Today, I even got riled up. Josie, a pregnant, single woman with a worthless boyfriend who may or may not be the father . . . well, her water broke.

Now, of course, an educated woman knows that just because your water breaks does not mean that you should rush to the hospital. Especially if your contractions haven’t started. But, this chick seems to know nothing about pregnancy–how else to explain her continual reclining and lying on her back at this stage of pregnancy? (That almost guarantees that the baby will be posterior, which can mean a longer labor and back labor to boot.)

So, off they rush to the hospital. No contractions. What does Josie do? She stretches out on her back in the bed and waits for labor to start. What should she do? She should be walking the hallways. She should be at home, still, hanging out. She should be active. She should be ignoring labor until she can no longer do so.

Oh, and she was hungry and thirsty and housemates tell her not to drink too much water and not to eat a banana. In fact, one of the other women actually reaches into her mouth and takes the banana out. Stupid, I’m telling you.

Would you run a marathon without drinking water during the race? Would you hike a mountain without carrying along snacks? No. Of course not.

That brings us to the next joyous intervention. That’s right boys and girls. Pitocin. Now, Josie had expressed interest in having a medication-free birth, but did she plan for alternative pain relief? Uh . . . no. Didn’t take them too long to get her all drugged up after the contractions started to actually hurt. And yes, pitocin contractions do hurt more. That’s just one reason why you should avoid pitocin or its very nasty cousin, cytotec.

Her stupid boyfriend was sitting in the room, but she had no real labor support. No one helping her breathe, no one rubbing her back, no music, no deep jacuzzi to soothe the pains, no sitting upright, just stretched out, waiting for pain, thinking about pain, expecting pain. Idiot.

The doctor comes in at 2 a.m. and rouses Josie. “Hey, in a few minutes, you’re going to push. Okay, Josie?” Yeah, right. An unconscious woman with a numb pelvis will be ready to push in just a sec. Hold on. Okay, ready.

Be sure to get your sharp instrument ready so you can cut her perineum and then yank that baby out. Why cooperate with nature when you can just overpower it and whack it in the head?

Stay tuned for the exciting conclusion tomorrow!

And then it’s 2 p.m. I think about doing laundry. No. Picking up the family room. No. Doing dishes? No. Oh yeah, I should water the flower bed. No. (Gosh, I wish it would rain.) Make a few phone calls? Balance the checkbook? Iron my husband’s pants? Scrub the stinky toilet? Clean off the table in the other room? Organize the mess of shoes in the entry-way? Finish the thank-you notes? No, no, no, no. I don’t want to do any boring stuff. I don’t want to be a grown-up and do what’s got to be done.

And you can’t make me.

Sigh. I wish I hadn’t just wasted nap-time. Tomorrow! Tomorrow I will get something done! For sure!

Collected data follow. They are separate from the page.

(** * BaseAlert: the shared contract of the agent's alert checks

    A shallow embedding of
    [ambari-agent/src/main/python/ambari_agent/alerts/base_alert.py]
    (Python 2) and the properties of its execution and lookup protocol.

    Python objects are values of [pyval]; a [str] is a byte string, so it
    is a [string] of 8-bit characters; a [dict] with string keys is a
    [gmap string pyval].  A call either returns or raises, see [outcome].
    The executor object [self] is the record [BaseAlert], threaded
    explicitly through every method that reads or mutates it. *)

From Stdlib Require Import ZArith Ascii String List Lia Bool.
From stdpp Require Import base option gmap strings list pretty.

#[local] Set Warnings "-register-all".

(** ** Python values *)

Inductive pyval : Type :=
| PyNone
| PyInt (z : Z)
| PyStr (s : string)
| PyList (l : list pyval)
| PyTuple (l : list pyval)
| PyDict (d : gmap string pyval).

(** ** Exceptions *)

(** The classes that matter to [collect]: [except Exception] catches every
    class below but the last two, which derive from [BaseException] only. *)
Inductive exn_class : Type :=
| Exception | KeyError | TypeError | AttributeError | IndexError
| ValueError | NotImplementedError
| KeyboardInterrupt | SystemExit.

Definition is_Exception (c : exn_class) : bool :=
  match c with
  | KeyboardInterrupt | SystemExit => false
  | _ => true
  end.

(** An exception object: its class and the text [str(e)] gives for it. *)
Record exn : Type := mkExn { exn_class_of : exn_class; exn_str : string }.

(** The result of a call. [Beyond] marks a call that leaves the fragment of
    the interpreter modelled here (see [render_field]); nothing is claimed
    about such a call. *)
Inductive outcome (A : Type) : Type :=
| Returns (a : A)
| Raises (e : exn)
| Beyond.
Arguments Returns {A} a.
Arguments Raises {A} e.
Arguments Beyond {A}.

(** Sequencing: the first call that does not return ends the computation. *)
#[global] Instance outcome_bind : MBind outcome := fun A B k c =>
  match c with
  | Returns a => k a
  | Raises e => Raises e
  | Beyond => Beyond
  end.

(** ** The interpreter operations the module relies on *)

(** What the interpreter itself can raise while it runs the module's code. *)
Inductive fault : Type :=
| NoItemAccess (v : pyval)            (* v[k] where v is None or an int *)
| IndexNotInteger (v : pyval)         (* v['k'] where v is a str, list or tuple *)
| IndexOutOfRange (v : pyval)         (* v[i] past the end of a sequence *)
| NoSuchKey (k : pyval)               (* d[k] where k is not in the dict *)
| NoSuchAttribute (v : pyval) (a : string)
| StarNotSequence (v : pyval)         (* f( *v ) where v cannot be iterated *)
| FormatIndexOutOfRange               (* '{1}'.format(x) *)
| FormatSingleBrace (c : ascii)       (* a lone brace in a template *)
| FormatUnmatchedBrace                (* '{0'.format(x) *)
| UnsetAttribute (a : string).        (* self.a read before any assignment to it *)

Definition fault_class (f : fault) : exn_class :=
  match f with
  | NoItemAccess _ | IndexNotInteger _ | StarNotSequence _ => TypeError
  | IndexOutOfRange _ | FormatIndexOutOfRange => IndexError
  | NoSuchKey _ => KeyError
  | NoSuchAttribute _ _ | UnsetAttribute _ => AttributeError
  | FormatSingleBrace _ | FormatUnmatchedBrace => ValueError
  end.
(** C2 as stated fails in both directions: a query on a joined field
    without a lookup option goes the fast path, and a lookup option alone
    selects the pipeline.  Nor do the four conditions describe the flag
    [slowPipeline] of the pipeline path: a sort on an enum-typed attribute
    runs the pipeline with the flag off. *)
Lemma findAll_pipeline_counterexample :
  (claimed_slow_path sample_hierarchy "A" [("$lookup.parent.name", JStr "x")] None = true /\
   findAll_path sample_hierarchy "A" [("$lookup.parent.name", JStr "x")] None = ViaCursor /\
   findAll sample_hierarchy model_core "A" [("$lookup.parent.name", JStr "x")] None []
     = Ok (Find "task" [("_class", JObj [("$in", JArr [JStr "A"; JStr "B"])]);
                        ("parent_lookup.name", JStr "x")] None None None)) /\
  (claimed_slow_path sample_hierarchy "A" [] (Some sample_lookup_options) = false /\
   findAll_path sample_hierarchy "A" [] (Some sample_lookup_options) = ViaPipeline /\
   findAll sample_hierarchy model_core "A" [] (Some sample_lookup_options) []
     = Ok (Aggregate "task" false
             [JObj [("$match", JObj [("_class", JObj [("$in", JArr [JStr "A"; JStr "B"])])])]])) /\
  (claimed_slow_path sample_hierarchy "A" [] (Some sample_enum_sort_options) = true /\
   findAll sample_hierarchy model_core "A" [] (Some sample_enum_sort_options) []
     = Ok (Aggregate "task" false
             [JObj [("$match", JObj [("_class", JObj [("$in", JArr [JStr "A"; JStr "B"])])])]])).
Proof. repeat split; reflexivity. Qed.


(** The operation of a flat mixin-apply transaction does not touch the
    digest. *)
Lemma mixin_apply_keeps_digest :
  option_map (fun w => calls w)
    (match tx sample_hierarchy model_core empty_world
             [sample_tx core_class_TxMixin "d1" (JObj [("a", JNum 1)]) JUndef] with
     | Ok w => Some w
     | Throw _ => None
     end)
  = Some [BulkWrite "task"
            [UpdateOne [("_id", JStr "d1")]
               [("$set", JObj [("M.a", JNum 1); ("modifiedBy", JStr "user1");
                               ("modifiedOn", JNum 1700000000000)])]]].
Proof. reflexivity. Qed.
(* ===== verification/ExecIntent.v ===== *)
(** * ExecIntent: from the served decision to an executable plan

    packages/execution-core/src/validation.ts, intent.ts and plan.ts: the
    fail-closed submit gate, the verbatim projection of decision and plan into an
    intent, and the order set of an execution plan. *)

From S2P Require Import Prelude JsNumber JsNumberFacts Served ExecTypes ExecOrders.

Local Open Scope string_scope.
Local Open Scope list_scope.

(** ** validation.ts *)

Definition validateInput (input : ExecutionInput) : option ExecutionFailureReason :=
  match ei_decision input, ei_plan input with
  | None, _ => Some NO_DECISION
  | Some _, None => Some NO_PLAN
  | Some _, Some _ => None
  end.

Definition checkSubmittable (intent : ExecutionIntent) : option ExecutionFailureReason :=
  if bool_decide (in_action intent = NO_TRADE) || negb (in_canTrade intent)
     || negb (in_shouldTrade intent) then Some BLOCKED
  else match in_readinessScore intent, in_readinessBand intent with
  | None, _ | _, None => Some MISSING_READINESS
  | Some _, Some _ =>
    match in_entry intent with
    | None => Some MISSING_ENTRY
    | Some _ =>
      match in_stop intent with
      | None => Some MISSING_STOP
      | Some _ => if bool_decide (length (in_targets intent) = 0) then Some MISSING_TARGET
                  else None
      end
    end
  end.

Definition isSubmittable (intent : ExecutionIntent) : bool :=
  bool_decide (checkSubmittable intent = None).

(** ** intent.ts *)

Definition collectTargets (d : TradingDecision) : list number :=
  omap id [mv (Some (td_takeProfit1 d)); mv (Some (td_takeProfit2 d)); mv (Some (td_takeProfit3 d))].

(** [opts.now], [opts.mode], [opts.venue] are the last three arguments. *)
Definition buildExecutionIntent (decision : TradingDecision) (plan : TradePlan)
    (now : number) (mode : option ExecutionMode) (venue : option ExecutionVenue) :
    ExecutionIntent :=
  let targets := collectTargets decision in
  let readinessScore :=
    if isFinite (tr_score (tp_readiness plan)) then Some (tr_score (tp_readiness plan)) else None in
  let provenance : gmap string ExecutionProvenance := list_to_map
    [("direction", VERBATIM);
     ("confidence", VERBATIM);
     ("entry", levelProvenance (Some (td_entryPrice decision)));
     ("stop", levelProvenance (Some (td_stopLoss decision)));
     ("targets", if bool_decide (0 < length targets) then VERBATIM else UNAVAILABLE);
     ("riskReward", levelProvenance (Some (td_riskRewardRatio decision)));
     ("sizing", levelProvenance (Some (td_positionSize decision)));
     ("action", VERBATIM);
     ("readiness", match readinessScore with None => UNAVAILABLE | Some _ => VERBATIM end);
     ("lineage", VERBATIM)] in
  let notes :=
    (if bool_decide (tp_signalId plan <> td_signalId decision)
     then ["plan/decision signal mismatch (plan=" +:+ tp_signalId plan +:+ ", decision="
           +:+ td_signalId decision +:+ ")"]
     else []) ++ td_provenanceNotes decision in
  {| in_intentId := intentId (td_signalId decision);
     in_signalId := td_signalId decision;
     in_symbol := td_symbol decision;
     in_timeframe := td_timeframe decision;
     in_direction := td_direction decision;
     in_confidence := if isFinite (td_confidence decision) then td_confidence decision else nint 0;
     in_entry := mv (Some (td_entryPrice decision));
     in_stop := mv (Some (td_stopLoss decision));
     in_targets := targets;
     in_riskReward := mv (Some (td_riskRewardRatio decision));
     in_stopDistancePct := mv (Some (td_stopDistancePct decision));
     in_positionSize := mv (Some (td_positionSize decision));
     in_positionNotional := mv (Some (td_positionNotional decision));
     in_capitalRiskPercent := mv (Some (td_capitalRiskPercent decision));
     in_assumedEquity := td_assumedEquity decision;
     in_action := ds_action (tp_summary plan);
     in_canTrade := ds_canTrade (tp_summary plan);
     in_shouldTrade := ds_shouldTrade (tp_summary plan);
     in_readinessScore := readinessScore;
     in_readinessBand :=
       match readinessScore with None => None | Some _ => Some (tr_band (tp_readiness plan)) end;
     in_featureHash := td_featureHash decision;
     in_datasetHash := td_datasetHash decision;
     in_strategyVersionId := td_strategyVersionId decision;
     in_mode := default SIMULATION mode;
     in_venue := default UNSET venue;
     in_provenance := provenance;
     in_notes := notes;
     in_createdAt := now |}.

(** ** plan.ts *)

Definition splitQuantity (total : option number) (n : nat) : list (option number) :=
  match n, total with
  | O, _ => []
  | _, None => replicate n None
  | S k, Some total =>
      let per := round (ndiv total (nint (Z.of_nat n))) 8 in
      replicate k (Some per)
      ++ [Some (round (nsub total (nmul per (nint (Z.of_nat k)))) 8)]
  end.

Definition buildExecutionPlan (intent : ExecutionIntent) : ExecutionPlan :=
  let planId := planId (in_intentId intent) in
  let totalQuantity := num (in_positionSize intent) in
  let make idx name role type price quantity :=
    makeOrder (orderId planId name idx) planId (in_intentId intent) (in_symbol intent)
      (in_direction intent) role type price quantity (in_createdAt intent) in
  let parts := splitQuantity totalQuantity (length (in_targets intent)) in
  let orders :=
    make 0 "entry" ENTRY OT_LIMIT (in_entry intent) totalQuantity ::
    make 1 "stop" STOP OT_STOP (in_stop intent) totalQuantity ::
    imap (fun i target =>
      make (2 + i) "target" TARGET OT_LIMIT (Some target) (mjoin (parts !! i)))
      (in_targets intent) in
  let blockedReason := checkSubmittable intent in
  {| pl_planId := planId;
     pl_intentId := in_intentId intent;
     pl_signalId := in_signalId intent;
     pl_symbol := in_symbol intent;
     pl_direction := in_direction intent;
     pl_mode := in_mode intent;
     pl_venue := in_venue intent;
     pl_orders := orders;
     pl_totalQuantity := totalQuantity;
     pl_submittable := bool_decide (blockedReason = None);
     pl_blockedReason := blockedReason;
     pl_provenance := DERIVED;
     pl_notes := in_notes intent ++
       match blockedReason with Some r => ["not submittable: " +:+ showReason r] | None => [] end;
     pl_createdAt := in_createdAt intent |}.

(** ** Lemmas *)

(** *** The submit gate *)

Record submit_ready (i : ExecutionIntent) : Prop := {
  sr_action : in_action i <> NO_TRADE;
  sr_canTrade : in_canTrade i = true;
  sr_shouldTrade : in_shouldTrade i = true;
  sr_score : is_Some (in_readinessScore i);
  sr_band : is_Some (in_readinessBand i);
  sr_entry : is_Some (in_entry i);
  sr_stop : is_Some (in_stop i);
  sr_targets : in_targets i <> []
}.

Lemma checkSubmittable_None i : checkSubmittable i = None <-> submit_ready i.
Proof.
  unfold checkSubmittable. split.
  - repeat case_match; try done; intros _.
    bool_hyps.
    split; try done; try by eexists. by destruct (in_targets i).
  - intros [Ha -> -> [? ->] [? ->] [? ->] [? ->] Ht].
    rewrite bool_decide_false by done. simpl. destruct (in_targets i); [done|].
    by rewrite bool_decide_false.
Qed.

(** *** Plan structure *)

Lemma planOrders_roles i :
  o_role <$> pl_orders (buildExecutionPlan i)
  = ENTRY :: STOP :: replicate (length (in_targets i)) TARGET.
Proof.
  simpl. do 2 f_equal. rewrite fmap_imap. apply list_eq. intros j.
  rewrite list_lookup_imap. destruct (in_targets i !! j) eqn:E; simpl.
  - symmetry. apply lookup_replicate. split; [done|by eapply lookup_lt_Some].
  - symmetry. apply lookup_replicate_None. by apply lookup_ge_None.
Qed.

Lemma planOrders_prices i :
  o_price <$> pl_orders (buildExecutionPlan i)
  = in_entry i :: in_stop i :: (Some <$> in_targets i).
Proof.
  simpl. do 2 f_equal. rewrite fmap_imap. apply list_eq. intros j.
  rewrite list_lookup_imap, list_lookup_fmap. by destruct (in_targets i !! j).
Qed.

Lemma splitQuantity_length total n : length (splitQuantity total n) = n.
Proof.
  destruct n as [|k], total; simpl; try done.
  - rewrite length_app, length_replicate. simpl. lia.
  - by rewrite length_replicate.
Qed.

Lemma planOrders_quantities i :
  o_quantity <$> pl_orders (buildExecutionPlan i)
  = num (in_positionSize i) :: num (in_positionSize i)
    :: splitQuantity (num (in_positionSize i)) (length (in_targets i)).
Proof.
  simpl. do 2 f_equal. rewrite fmap_imap. apply list_eq. intros j.
  rewrite list_lookup_imap. destruct (in_targets i !! j) eqn:E; simpl.
  - apply lookup_lt_Some in E.
    destruct (lookup_lt_is_Some_2 (splitQuantity (num (in_positionSize i)) (length (in_targets i))) j)
      as [q Hq]; [by rewrite splitQuantity_length|]. by rewrite Hq.
  - symmetry. apply lookup_ge_None in E. apply lookup_ge_None. by rewrite splitQuantity_length.
Qed.

Lemma planOrders_ids i :
  o_orderId <$> pl_orders (buildExecutionPlan i)
  = orderId (planId (in_intentId i)) "entry" 0 :: orderId (planId (in_intentId i)) "stop" 1
    :: imap (fun j _ => orderId (planId (in_intentId i)) "target" (2 + j)) (in_targets i).
Proof. simpl. do 2 f_equal. by rewrite fmap_imap. Qed.

Lemma planOrders_ids_NoDup i : NoDup (o_orderId <$> pl_orders (buildExecutionPlan i)).
Proof.
  rewrite planOrders_ids. apply NoDup_cons. split.
  { rewrite elem_of_cons. intros [H|(j & t & H & _)%elem_of_lookup_imap];
      apply string_app_cancel in H; discriminate H. }
  apply NoDup_cons. split.
  { intros (j & t & H & _)%elem_of_lookup_imap. apply string_app_cancel in H. discriminate H. }
  apply NoDup_alt. intros j k x. rewrite !list_lookup_imap.
  destruct (in_targets i !! j), (in_targets i !! k); try done. simpl.
  intros [= <-] [= E%orderId_index_inj]. lia.
Qed.

(** Every order of a plan is PLANNED, unfilled and belongs to the intent. *)
Lemma planOrders_fresh i o :
  o ∈ pl_orders (buildExecutionPlan i) ->
  o_status o = OS_PLANNED /\ o_filledQuantity o = nint 0 /\ o_avgFillPrice o = None /\
  o_intentId o = in_intentId i /\ o_side o = sideForRole (in_direction i) (o_role o).
Proof.
  simpl. rewrite !elem_of_cons.
  intros [-> |[-> |(j & t & -> & _)%elem_of_lookup_imap]]; done.
Qed.

Lemma splitQuantity_finite total n q :
  (forall t, total = Some t -> wf_number t) ->
  Some q ∈ splitQuantity total n -> wf_number q /\ isFinite q = true.
Proof.
  intros Hw. destruct n as [|k], total as [t|]; simpl.
  - by intros ?%elem_of_nil.
  - by intros ?%elem_of_nil.
  - intros [H|H]%elem_of_app.
    + apply elem_of_replicate in H as [[= ->] _].
      split; [apply round_wf; [done|apply ndiv_wf]|by apply round_finite].
    + apply list_elem_of_singleton in H as [= ->].
      split; [apply round_wf; [done|]|by apply round_finite].
      apply nsub_wf; [by apply Hw|apply nmul_wf].
  - intros H. by apply (elem_of_replicate (S k) None) in H as [? _].
Qed.

Lemma planOrders_ok i :
  (forall v, in_positionSize i = Some v -> wf_number v) ->
  Forall order_ok (pl_orders (buildExecutionPlan i)).
Proof.
  intros Hw.
  assert (forall v, num (in_positionSize i) = Some v -> wf_number v) as Hw'.
  { unfold num. intros v. destruct (in_positionSize i); [|done]. case_match; [|done].
    intros [= <-]. auto. }
  apply Forall_forall. intros o Ho.
  pose proof (planOrders_fresh i o Ho) as (_ & Ef & Ea & _ & _).
  split; rewrite ?Ef, ?Ea; try done.
  intros q Eq. assert (Some q ∈ o_quantity <$> pl_orders (buildExecutionPlan i)) as Hq
    by (rewrite <- Eq; by apply list_elem_of_fmap_2).
  rewrite planOrders_quantities, !elem_of_cons in Hq.
  destruct Hq as [E|[E|E]].
  - split; [by apply Hw'|by eapply num_finite].
  - split; [by apply Hw'|by eapply num_finite].
  - by eapply splitQuantity_finite.
Qed.

(** Fill ids separate the orders of a plan. *)
Lemma planOrders_fillIds i o o' n n' :
  o ∈ o_orderId <$> pl_orders (buildExecutionPlan i) ->
  o' ∈ o_orderId <$> pl_orders (buildExecutionPlan i) ->
  fillId o n = fillId o' n' -> o = o'.
Proof.
  rewrite planOrders_ids, !elem_of_cons.
  intros [-> |[-> |(j & t & -> & _)%elem_of_lookup_imap]]
    [-> |[-> |(k & u & -> & _)%elem_of_lookup_imap]] H;
    by apply fillId_orderId_inj in H as [? _].
Qed.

You Know You Are Old When . . .

1) You wish it would rain because your garden really needs a good soak.
2) The weekend is not fun, but actually more work because everyone’s at home.
3) You find gray hairs. On your own head.
4) You can use the following phrase in a sentence, “I remember about twenty years ago . . .”.
5) You are old enough to be a college student’s mother.
6) The “new” fashions of the day look like something you wore in fourth grade.
7) Your doctor is younger than you are.
8) It seems like the past five years have disappeared in a five minutes.
9) You see the merits of plastic surgery.
10) You don’t care what people think.